This is an exercise that appeared in an Algebra II final exam from some years ago I found while studying a few days ago:
Let $U, V, W$ be finite-dimensional K-Vector spaces and $f:U \rightarrow V$, $g:V \rightarrow W$ linear transformations.

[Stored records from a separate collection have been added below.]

(* ===== verification/PropertiesProps.v ===== *)
(** * Properties: what configuration relies on

    The objects as maps from names to values, under the rule the sources state
    for merging: the object that was merged into another is released with
    [properties_FreeEx2].  Then no string is freed twice, read after it was
    freed, or leaked. *)

From S2P Require Import Prelude Cstdio Text WTable WTableSpec StrUtils PropertiesLexer PropertiesText Properties.
From Stdlib Require Import Ascii String.
From stdpp Require Import strings.
#[local] Open Scope Z_scope.
Import Cstdio StrUtils PropertiesLexer Properties.

Section spec.

Context {T : Type} `{StringTable T}.
Implicit Types w : world T.

(** ** Representation *)

(** The values of an object; a value may be NULL. *)
Abbreviation values := (gmap string (option string)).

(** The value behind an address. *)
Definition cell (S : gmap Z string) (a : Z) (ov : option string) : Prop :=
  if a =? 0 then ov = None else exists v, S !! a = Some v /\ ov = Some v.

(** An address some table holds, the object [x] not counted. *)
Definition ref (x : Z) w (a : Z) (h : Z) (s : string) : Prop :=
  exists t, delete x (objs w) !! h = Some t /\ st_map t !! s = Some a.
(* ===== verification/FieldCacheVector.v ===== *)
(** * Vectors and lists of the field cache
      (mama/c_cpp/src/c/fieldcache/fieldcachevector.c, fieldcachelist.c)

    A vector is an array of pointers with its size; a list is a vector with the
    position of the last item in use.  The pointers are generic: [None] is NULL.
    The list is shown to be a sequence to which items are appended. *)

From S2P Require Import Prelude MamaStatus.

Module FieldCacheVector.

Section Vector.
Context {A : Type}.

(** [vData]: mData, [None] is NULL; [vSize]: mSize. *)
Record mamaFieldCacheVectorImpl : Type := mkVector { vData : option (list (option A)); vSize : Z }.

Definition mamaFieldCacheVector_create : mamaFieldCacheVectorImpl := mkVector None 0.

Definition mamaFieldCacheVector_clear (v : mamaFieldCacheVectorImpl) : mamaFieldCacheVectorImpl :=
  match vData v with
  | None => v
  | Some d => mkVector (Some ((fun _ => None) <$> take (Z.to_nat (vSize v)) d)) (vSize v)
  end.

Definition mamaFieldCacheVector_set (v : mamaFieldCacheVectorImpl) (index : Z) (item : option A) :
  res (mama_status * mamaFieldCacheVectorImpl) :=
  if vSize v <=? index then Ok (MAMA_STATUS_INVALID_ARG, v)
  else
    match vData v with
    | Some d =>
        if index <? Z.of_nat (length d) then Ok (MAMA_STATUS_OK, mkVector (Some (<[Z.to_nat index := item]> d)) (vSize v))
        else Fail InvalidDeref
    | None => Fail InvalidDeref
    end.

(** The item is not written when the index is out of range. *)
Definition mamaFieldCacheVector_get (v : mamaFieldCacheVectorImpl) (index : Z) : res (mama_status * option (option A)) :=
  if vSize v <=? index then Ok (MAMA_STATUS_INVALID_ARG, None)
  else
    match vData v with
    | Some d => match d !! Z.to_nat index with Some x => Ok (MAMA_STATUS_OK, Some x) | None => Fail InvalidDeref end
    | None => Fail InvalidDeref
    end.

Definition mamaFieldCacheVector_getSize (v : mamaFieldCacheVectorImpl) : Z := vSize v.

(** [malloc] and [realloc] give what is asked for. *)
Definition mamaFieldCacheVector_grow (v : mamaFieldCacheVectorImpl) (newAllocSize : Z) : mamaFieldCacheVectorImpl :=
  if newAllocSize <? vSize v then v
  else
    mkVector (Some (default [] (vData v) ++ replicate (Z.to_nat (newAllocSize - vSize v)) None)) newAllocSize.

(** ** The list *)

Definition LIST_GROW_CHUNK_SIZE : Z := 32.

Record mamaFieldCacheListImpl : Type := mkList { mVector : mamaFieldCacheVectorImpl; mLast : Z }.

Definition mamaFieldCacheList_create : mamaFieldCacheListImpl := mkList mamaFieldCacheVector_create (u64 (-1)).

Definition mamaFieldCacheList_clear (l : mamaFieldCacheListImpl) : mamaFieldCacheListImpl :=
  mkList (mamaFieldCacheVector_clear (mVector l)) (u64 (-1)).

Definition mamaFieldCacheList_add (l : mamaFieldCacheListImpl) (item : option A) : res (mama_status * mamaFieldCacheListImpl) :=
  let vectorSize := mamaFieldCacheVector_getSize (mVector l) in
  let last := u64 (mLast l + 1) in
  let v := if vectorSize <=? last then mamaFieldCacheVector_grow (mVector l) (vectorSize + LIST_GROW_CHUNK_SIZE) else mVector l in
  match mamaFieldCacheVector_set v last item with
  | Ok (status, v') => Ok (status, mkList v' last)
  | Fail f => Fail f
  end.

Definition mamaFieldCacheList_set (l : mamaFieldCacheListImpl) (index : Z) (item : option A) : res (mama_status * mamaFieldCacheListImpl) :=
  if mLast l <? index then Ok (MAMA_STATUS_INVALID_ARG, l)
  else
    match mamaFieldCacheVector_set (mVector l) index item with
    | Ok (status, v') => Ok (status, mkList v' (mLast l))
    | Fail f => Fail f
    end.

Definition mamaFieldCacheList_get (l : mamaFieldCacheListImpl) (index : Z) : res (mama_status * option (option A)) :=
  if mLast l <? index then Ok (MAMA_STATUS_INVALID_ARG, None) else mamaFieldCacheVector_get (mVector l) index.

Definition mamaFieldCacheList_getSize (l : mamaFieldCacheListImpl) : Z := u64 (mLast l + 1).

(** ** The vector is an array *)

(** The array of a vector has the size the vector says. *)
Definition vector_ok (v : mamaFieldCacheVectorImpl) : Prop :=
  match vData v with Some d => Z.of_nat (length d) = vSize v | None => vSize v = 0 end.

Definition items (v : mamaFieldCacheVectorImpl) : list (option A) := default [] (vData v).

Lemma items_length v : vector_ok v -> Z.of_nat (length (items v)) = vSize v.
Proof. unfold vector_ok, items. destruct (vData v); cbn; lia. Qed.

Lemma grow_ok v n : vector_ok v -> 0 <= n ->
  let v' := mamaFieldCacheVector_grow v n in
  vector_ok v' /\ vSize v' = Z.max n (vSize v) /\ items v' = items v ++ replicate (Z.to_nat (n - vSize v)) None.
Proof.
  intros K Hn. pose proof (items_length v K) as E. unfold mamaFieldCacheVector_grow. case_match.
  - split; [done|]. split; [lia|]. replace (Z.to_nat (n - vSize v)) with O by lia. cbn. by rewrite app_nil_r.
  - unfold vector_ok, items in *; cbn. rewrite length_app, length_replicate. split; [lia|]. split; [lia|done].
Qed.

Lemma grow_some v n : vector_ok v -> 0 <= n -> is_Some (vData (mamaFieldCacheVector_grow v n)).
Proof.
  intros K Hn. unfold mamaFieldCacheVector_grow. destruct (Z.ltb_spec n (vSize v)); [|by eexists].
  unfold vector_ok in K. destruct (vData v); [done|lia].
Qed.

Lemma set_some v i x st v' : mamaFieldCacheVector_set v i x = Ok (st, v') -> is_Some (vData v) -> is_Some (vData v').
Proof. unfold mamaFieldCacheVector_set. intros H [d Hd]. rewrite Hd in H. repeat case_match; simplify_eq; cbn; by eexists. Qed.

Lemma set_ok v i x : vector_ok v -> 0 <= i < vSize v ->
  exists v', mamaFieldCacheVector_set v i x = Ok (MAMA_STATUS_OK, v') /\ vector_ok v' /\ vSize v' = vSize v /\
    items v' = <[Z.to_nat i := x]> (items v).
Proof.
  intros K Hi. pose proof (items_length v K) as E. unfold mamaFieldCacheVector_set, vector_ok, items in *.
  destruct (Z.leb_spec (vSize v) i); [lia|]. destruct (vData v) as [d|]; cbn in *; [|lia].
  destruct (Z.ltb_spec i (Z.of_nat (length d))); [|lia]. eexists; split; [done|]; cbn. by rewrite length_insert.
Qed.

Lemma get_ok v i : vector_ok v -> 0 <= i < vSize v ->
  exists x, items v !! Z.to_nat i = Some x /\ mamaFieldCacheVector_get v i = Ok (MAMA_STATUS_OK, Some x).
Proof.
  intros K Hi. pose proof (items_length v K) as E. unfold mamaFieldCacheVector_get, vector_ok, items in *.
  destruct (Z.leb_spec (vSize v) i); [lia|]. destruct (vData v) as [d|]; cbn in *; [|lia].
  destruct (lookup_lt_is_Some_2 d (Z.to_nat i) ltac:(lia)) as [x Hx]. exists x. by rewrite Hx.
Qed.

(** ** The list is a sequence *)

(** [l] holds the items [xs]. *)
Record holds (l : mamaFieldCacheListImpl) (xs : list A) : Prop := {
  h_vector : vector_ok (mVector l);
  h_last : mLast l = u64 (Z.of_nat (length xs) - 1);
  h_room : Z.of_nat (length xs) <= vSize (mVector l);
  h_items : take (length xs) (items (mVector l)) = Some <$> xs;
}.

Lemma holds_size l xs : holds l xs -> Z.of_nat (length xs) < 2 ^ 64 -> mamaFieldCacheList_getSize l = Z.of_nat (length xs).
Proof.
  intros [_ K _ _] Hl. unfold mamaFieldCacheList_getSize. rewrite K. unfold u64, uwrap. rewrite Zplus_mod_idemp_l, Z.mod_small; lia.
Qed.

Lemma holds_create : holds mamaFieldCacheList_create [].
Proof. by split; cbn. Qed.

Lemma holds_clear l xs : holds l xs -> holds (mamaFieldCacheList_clear l) [].
Proof.
  intros [K _ _ _]. split; cbn; try done.
  - unfold mamaFieldCacheVector_clear, vector_ok in *. destruct (vData (mVector l)) as [d|] eqn:E; cbn; [|by rewrite E].
    rewrite length_fmap, length_take. lia.
  - unfold mamaFieldCacheVector_clear, vector_ok in *. destruct (vData (mVector l)) as [d|]; cbn; lia.
Qed.

Lemma holds_add l xs x : holds l xs -> Z.of_nat (length xs) < 2 ^ 63 ->
  exists l', mamaFieldCacheList_add l (Some x) = Ok (MAMA_STATUS_OK, l') /\ holds l' (xs ++ [x]).
Proof.
  intros K Hl. pose proof (holds_size l xs K ltac:(lia)) as E. destruct K as [K1 K2 K3 K4]. unfold mamaFieldCacheList_getSize in E.
  unfold mamaFieldCacheList_add, mamaFieldCacheVector_getSize, LIST_GROW_CHUNK_SIZE. rewrite E.
  set (v := if vSize (mVector l) <=? _ then _ else _).
  assert (vector_ok v /\ Z.of_nat (length xs) < vSize v /\ take (length xs) (items v) = Some <$> xs) as (V1 & V2 & V3).
  { unfold v. destruct (Z.leb_spec (vSize (mVector l)) (Z.of_nat (length xs))); [|by split_and!].
    destruct (grow_ok (mVector l) (vSize (mVector l) + 32) K1 ltac:(pose proof (items_length _ K1); lia)) as (G1 & G2 & G3).
    split_and!; [done|rewrite G2; lia|]. rewrite G3, take_app_le; [done|]. pose proof (items_length _ K1). lia. }
  destruct (set_ok v (Z.of_nat (length xs)) (Some x) V1 ltac:(lia)) as (v' & -> & S1 & S2 & S3).
  eexists; split; [done|]. split; cbn; [done| | |].
  - rewrite length_app; cbn. unfold u64. rewrite uwrap_small; [lia|]. unfold in_u. cbn in *. lia.
  - rewrite length_app, S2. cbn. lia.
  - rewrite length_app, S3, Nat2Z.id. cbn. rewrite Nat.add_1_r.
    pose proof (items_length v V1) as Hi. rewrite fmap_app. cbn. rewrite <- V3.
    rewrite (take_S_r _ _ (Some x)); [by rewrite take_insert_ge by lia|]. apply list_lookup_insert_eq. lia.
Qed.

Lemma holds_get l xs i x : holds l xs -> Z.of_nat (length xs) < 2 ^ 63 -> xs !! i = Some x ->
  mamaFieldCacheList_get l (Z.of_nat i) = Ok (MAMA_STATUS_OK, Some (Some x)).
Proof.
  intros [K1 K2 K3 K4] Hl Hx. apply lookup_lt_Some in Hx as Hi. unfold mamaFieldCacheList_get. rewrite K2.
  replace (u64 _) with (Z.of_nat (length xs) - 1) by (symmetry; apply uwrap_small; unfold in_u; cbn in *; lia).
  destruct (Z.ltb_spec (Z.of_nat (length xs) - 1) (Z.of_nat i)); [lia|].
  destruct (get_ok (mVector l) (Z.of_nat i) K1 ltac:(lia)) as (y & Hy & ->). do 2 f_equal. rewrite Nat2Z.id in Hy.
  rewrite <- (lookup_take_lt _ (length xs)) in Hy by done. rewrite K4, list_lookup_fmap, Hx in Hy. by injection Hy as <-.
Qed.

End Vector.

Arguments mamaFieldCacheVectorImpl : clear implicits.
Arguments mamaFieldCacheListImpl : clear implicits.

End FieldCacheVector.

Prove that:
$$\dim({\rm Ker}(g\circ f)) \le \dim({\rm Ker}(f)) + \dim({\rm Ker}(g)) $$
HINT: Consider the restriction of $f$ to the space ${\rm Ker}(g\circ f)$
So far I only got that
$$\dim({\rm Ker}(g\circ f))=\dim({\rm Im}(f\restriction_{{\rm Ker}(g\circ f)}))$$
using the hint given, but I've been thinking for a while and I don't know how to link that to ${\rm Ker}(f)$ and ${\rm Ker}(g)$. I thought it might be related to the dimension of the direct sum.
I also found an answered question for this same exact proof but it has a different approach, so I was wondering if someone could give me some guidance for the proof using the hint given.
Thanks in advance.
Best Answer
If $f’ \colon \ker(g \circ f) \to V$ is the restriction of $f$ to $\ker(g \circ f)$, then $$ \ker(f’) = \ker(g \circ f) \cap \ker(f) = \ker(f) \\ \& \quad \text{im}(f’) = f(\ker(g \circ f)) \subseteq \ker(g). $$ What does the rank-nullity theorem say when applied to $f'$?